Beginning with the line that mentions "pretty statusCode +:+", reproduce every line through the last line of the entries, exactly, and only those.

BEGIN Dataset extract

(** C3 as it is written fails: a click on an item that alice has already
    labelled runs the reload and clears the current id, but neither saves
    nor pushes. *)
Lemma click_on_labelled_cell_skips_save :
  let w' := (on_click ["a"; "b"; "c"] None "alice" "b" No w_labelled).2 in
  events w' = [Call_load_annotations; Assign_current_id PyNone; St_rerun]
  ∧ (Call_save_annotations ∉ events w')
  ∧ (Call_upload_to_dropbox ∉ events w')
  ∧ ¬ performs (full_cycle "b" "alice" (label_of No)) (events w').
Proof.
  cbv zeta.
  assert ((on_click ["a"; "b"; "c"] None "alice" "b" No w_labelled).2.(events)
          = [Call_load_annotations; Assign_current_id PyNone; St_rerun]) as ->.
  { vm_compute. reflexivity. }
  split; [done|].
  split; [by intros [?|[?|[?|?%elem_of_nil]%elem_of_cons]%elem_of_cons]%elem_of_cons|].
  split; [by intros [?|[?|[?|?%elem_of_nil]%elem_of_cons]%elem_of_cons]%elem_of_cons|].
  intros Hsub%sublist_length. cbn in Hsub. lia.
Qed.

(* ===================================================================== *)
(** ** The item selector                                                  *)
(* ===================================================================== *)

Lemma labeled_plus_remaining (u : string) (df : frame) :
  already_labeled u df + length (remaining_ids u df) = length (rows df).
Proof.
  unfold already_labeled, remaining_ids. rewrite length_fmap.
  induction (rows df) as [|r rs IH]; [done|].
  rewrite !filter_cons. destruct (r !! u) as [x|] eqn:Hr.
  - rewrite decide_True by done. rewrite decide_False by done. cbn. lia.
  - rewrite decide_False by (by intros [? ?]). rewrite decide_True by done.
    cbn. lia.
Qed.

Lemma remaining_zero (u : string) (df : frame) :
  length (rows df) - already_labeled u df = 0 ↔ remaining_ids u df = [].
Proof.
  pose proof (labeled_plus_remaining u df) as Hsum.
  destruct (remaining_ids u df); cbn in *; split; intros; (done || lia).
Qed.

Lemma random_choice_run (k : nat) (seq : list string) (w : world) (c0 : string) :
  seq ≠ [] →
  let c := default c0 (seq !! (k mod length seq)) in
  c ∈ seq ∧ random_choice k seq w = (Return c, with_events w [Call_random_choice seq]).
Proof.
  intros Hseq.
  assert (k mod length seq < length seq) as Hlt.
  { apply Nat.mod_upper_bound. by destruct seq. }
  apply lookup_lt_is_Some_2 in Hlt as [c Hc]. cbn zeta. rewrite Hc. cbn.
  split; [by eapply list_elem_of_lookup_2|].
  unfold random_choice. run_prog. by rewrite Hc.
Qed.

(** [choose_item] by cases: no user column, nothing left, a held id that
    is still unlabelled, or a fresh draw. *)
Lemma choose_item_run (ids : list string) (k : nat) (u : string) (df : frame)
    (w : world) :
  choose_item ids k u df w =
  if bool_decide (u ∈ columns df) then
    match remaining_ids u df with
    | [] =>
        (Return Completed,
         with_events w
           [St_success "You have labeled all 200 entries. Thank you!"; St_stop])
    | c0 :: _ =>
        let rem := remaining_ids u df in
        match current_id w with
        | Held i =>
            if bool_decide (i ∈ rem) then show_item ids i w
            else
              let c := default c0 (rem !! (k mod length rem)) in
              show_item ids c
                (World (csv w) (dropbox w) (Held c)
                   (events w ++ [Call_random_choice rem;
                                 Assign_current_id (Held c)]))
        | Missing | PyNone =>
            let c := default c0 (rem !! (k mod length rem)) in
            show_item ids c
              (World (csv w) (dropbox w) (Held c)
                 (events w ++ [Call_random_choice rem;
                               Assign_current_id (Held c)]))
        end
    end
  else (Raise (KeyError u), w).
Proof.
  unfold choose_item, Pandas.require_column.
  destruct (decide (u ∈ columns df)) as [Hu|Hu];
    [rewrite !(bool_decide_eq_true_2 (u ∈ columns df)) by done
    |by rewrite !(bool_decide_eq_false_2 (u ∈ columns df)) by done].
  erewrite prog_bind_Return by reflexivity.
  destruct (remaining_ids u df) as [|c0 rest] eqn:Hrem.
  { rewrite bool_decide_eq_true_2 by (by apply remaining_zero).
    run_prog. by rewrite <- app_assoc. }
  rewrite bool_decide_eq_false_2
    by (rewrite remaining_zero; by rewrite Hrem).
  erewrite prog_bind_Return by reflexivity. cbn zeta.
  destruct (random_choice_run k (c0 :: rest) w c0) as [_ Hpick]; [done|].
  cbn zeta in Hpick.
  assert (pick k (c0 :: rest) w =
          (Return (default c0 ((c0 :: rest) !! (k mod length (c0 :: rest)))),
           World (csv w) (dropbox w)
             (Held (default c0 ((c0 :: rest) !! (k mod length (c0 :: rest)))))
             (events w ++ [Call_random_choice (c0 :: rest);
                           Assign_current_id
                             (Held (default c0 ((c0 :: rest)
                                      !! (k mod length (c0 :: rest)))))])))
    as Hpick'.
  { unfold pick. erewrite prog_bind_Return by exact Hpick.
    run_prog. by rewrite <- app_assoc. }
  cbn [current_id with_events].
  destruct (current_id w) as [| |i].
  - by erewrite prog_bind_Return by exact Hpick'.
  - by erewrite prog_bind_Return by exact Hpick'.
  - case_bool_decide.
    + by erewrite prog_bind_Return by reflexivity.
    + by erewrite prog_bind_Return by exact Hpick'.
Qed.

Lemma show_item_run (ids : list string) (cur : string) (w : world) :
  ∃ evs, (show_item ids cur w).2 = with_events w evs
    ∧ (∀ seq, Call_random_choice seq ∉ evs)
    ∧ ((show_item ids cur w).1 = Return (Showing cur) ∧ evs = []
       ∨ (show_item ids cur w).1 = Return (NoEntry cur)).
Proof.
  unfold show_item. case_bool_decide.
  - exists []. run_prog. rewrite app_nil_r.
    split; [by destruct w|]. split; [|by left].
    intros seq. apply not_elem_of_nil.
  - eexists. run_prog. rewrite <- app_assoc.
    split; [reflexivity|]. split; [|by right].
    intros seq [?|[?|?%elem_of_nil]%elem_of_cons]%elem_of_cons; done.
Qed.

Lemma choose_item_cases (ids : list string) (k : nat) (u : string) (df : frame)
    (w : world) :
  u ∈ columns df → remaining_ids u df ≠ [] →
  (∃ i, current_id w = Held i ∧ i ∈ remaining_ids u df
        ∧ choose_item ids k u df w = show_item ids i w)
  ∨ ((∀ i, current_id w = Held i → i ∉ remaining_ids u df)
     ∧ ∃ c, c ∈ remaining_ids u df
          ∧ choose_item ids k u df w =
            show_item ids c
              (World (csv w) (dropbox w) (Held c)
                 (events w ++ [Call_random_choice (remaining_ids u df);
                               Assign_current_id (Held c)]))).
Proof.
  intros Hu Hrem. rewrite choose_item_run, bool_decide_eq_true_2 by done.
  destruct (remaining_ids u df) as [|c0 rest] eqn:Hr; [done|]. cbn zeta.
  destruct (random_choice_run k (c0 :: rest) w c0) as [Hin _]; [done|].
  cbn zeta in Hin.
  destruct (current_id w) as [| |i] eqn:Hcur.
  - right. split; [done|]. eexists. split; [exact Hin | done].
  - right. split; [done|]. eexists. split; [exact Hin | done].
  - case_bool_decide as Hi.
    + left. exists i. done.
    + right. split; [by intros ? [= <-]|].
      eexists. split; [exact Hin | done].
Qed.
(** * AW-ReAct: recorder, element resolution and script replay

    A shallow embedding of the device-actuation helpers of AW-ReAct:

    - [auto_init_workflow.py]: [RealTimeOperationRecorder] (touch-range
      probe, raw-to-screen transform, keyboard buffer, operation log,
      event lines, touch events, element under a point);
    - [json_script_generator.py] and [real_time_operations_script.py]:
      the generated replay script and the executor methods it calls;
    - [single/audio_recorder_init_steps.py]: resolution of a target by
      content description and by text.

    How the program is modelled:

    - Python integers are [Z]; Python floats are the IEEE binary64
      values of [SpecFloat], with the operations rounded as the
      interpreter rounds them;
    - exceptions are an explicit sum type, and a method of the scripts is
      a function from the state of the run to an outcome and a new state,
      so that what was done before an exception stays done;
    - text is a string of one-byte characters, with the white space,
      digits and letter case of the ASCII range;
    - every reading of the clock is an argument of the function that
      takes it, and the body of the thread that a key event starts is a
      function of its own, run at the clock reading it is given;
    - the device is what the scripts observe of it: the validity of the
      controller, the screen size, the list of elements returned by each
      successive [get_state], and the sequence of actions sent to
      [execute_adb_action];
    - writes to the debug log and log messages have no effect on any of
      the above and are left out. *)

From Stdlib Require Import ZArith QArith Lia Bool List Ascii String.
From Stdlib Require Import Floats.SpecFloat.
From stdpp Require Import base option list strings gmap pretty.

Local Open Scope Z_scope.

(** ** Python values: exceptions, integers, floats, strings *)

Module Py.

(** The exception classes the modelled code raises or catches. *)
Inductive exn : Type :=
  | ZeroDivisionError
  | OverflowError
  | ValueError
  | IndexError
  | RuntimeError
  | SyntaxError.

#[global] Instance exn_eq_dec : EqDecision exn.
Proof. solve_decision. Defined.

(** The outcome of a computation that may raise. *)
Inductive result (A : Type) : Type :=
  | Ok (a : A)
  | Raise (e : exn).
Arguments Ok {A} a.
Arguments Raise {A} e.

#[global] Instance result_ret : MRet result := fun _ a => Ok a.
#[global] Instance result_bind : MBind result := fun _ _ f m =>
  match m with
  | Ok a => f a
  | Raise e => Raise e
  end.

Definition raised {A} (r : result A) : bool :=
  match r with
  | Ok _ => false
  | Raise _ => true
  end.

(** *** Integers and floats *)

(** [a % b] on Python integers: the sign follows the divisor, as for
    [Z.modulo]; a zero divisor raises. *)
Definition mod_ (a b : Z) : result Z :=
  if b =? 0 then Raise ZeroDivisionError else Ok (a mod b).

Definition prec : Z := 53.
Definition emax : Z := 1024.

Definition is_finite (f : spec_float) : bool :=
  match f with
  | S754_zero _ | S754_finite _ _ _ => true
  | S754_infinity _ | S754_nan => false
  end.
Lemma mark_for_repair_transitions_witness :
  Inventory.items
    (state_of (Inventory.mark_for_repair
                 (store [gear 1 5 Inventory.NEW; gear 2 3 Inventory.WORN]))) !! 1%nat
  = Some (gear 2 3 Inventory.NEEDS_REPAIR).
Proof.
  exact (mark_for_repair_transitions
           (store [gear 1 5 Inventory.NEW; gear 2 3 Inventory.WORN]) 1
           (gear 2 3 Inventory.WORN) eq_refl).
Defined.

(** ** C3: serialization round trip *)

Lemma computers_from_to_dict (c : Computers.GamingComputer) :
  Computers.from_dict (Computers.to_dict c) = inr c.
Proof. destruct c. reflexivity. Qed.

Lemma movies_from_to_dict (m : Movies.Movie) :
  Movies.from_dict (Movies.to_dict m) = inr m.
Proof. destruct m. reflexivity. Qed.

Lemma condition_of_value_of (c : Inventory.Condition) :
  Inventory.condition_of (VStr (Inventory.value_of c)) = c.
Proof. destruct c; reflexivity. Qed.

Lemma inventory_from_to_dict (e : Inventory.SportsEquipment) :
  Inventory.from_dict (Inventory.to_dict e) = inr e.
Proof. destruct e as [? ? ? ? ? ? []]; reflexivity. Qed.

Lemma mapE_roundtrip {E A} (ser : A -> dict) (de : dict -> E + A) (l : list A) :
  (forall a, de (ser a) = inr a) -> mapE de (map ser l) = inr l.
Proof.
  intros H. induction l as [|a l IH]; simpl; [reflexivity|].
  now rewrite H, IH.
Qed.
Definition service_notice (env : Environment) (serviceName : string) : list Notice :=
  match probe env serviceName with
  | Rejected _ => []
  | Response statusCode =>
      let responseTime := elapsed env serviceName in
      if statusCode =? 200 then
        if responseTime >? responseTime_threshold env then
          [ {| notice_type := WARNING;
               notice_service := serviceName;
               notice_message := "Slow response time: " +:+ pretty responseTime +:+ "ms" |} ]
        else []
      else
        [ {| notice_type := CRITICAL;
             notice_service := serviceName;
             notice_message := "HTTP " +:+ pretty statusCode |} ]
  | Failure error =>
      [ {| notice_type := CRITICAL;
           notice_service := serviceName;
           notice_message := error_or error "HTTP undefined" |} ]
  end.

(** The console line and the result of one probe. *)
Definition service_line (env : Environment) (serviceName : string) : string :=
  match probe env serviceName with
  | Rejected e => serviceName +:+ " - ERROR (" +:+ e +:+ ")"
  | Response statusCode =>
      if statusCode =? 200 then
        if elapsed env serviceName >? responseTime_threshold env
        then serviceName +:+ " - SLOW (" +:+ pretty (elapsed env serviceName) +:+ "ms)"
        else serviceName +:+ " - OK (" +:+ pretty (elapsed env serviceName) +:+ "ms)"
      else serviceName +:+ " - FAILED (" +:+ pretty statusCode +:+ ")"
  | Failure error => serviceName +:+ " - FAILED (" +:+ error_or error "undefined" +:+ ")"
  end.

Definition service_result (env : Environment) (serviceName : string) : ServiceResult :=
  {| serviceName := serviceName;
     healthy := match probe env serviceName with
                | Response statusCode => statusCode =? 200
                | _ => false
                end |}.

END Dataset extract

Answer area ▸
      else serviceName +:+ " - FAILED (" +:+ pretty statusCode +:+ ")"
  | Failure error => serviceName +:+ " - FAILED (" +:+ error_or error "undefined" +:+ ")"
  end.

Definition service_result (env : Environment) (serviceName : string) : ServiceResult :=
  {| serviceName := serviceName;
     healthy := match probe env serviceName with
                | Response statusCode => statusCode =? 200
                | _ => false
                end |}.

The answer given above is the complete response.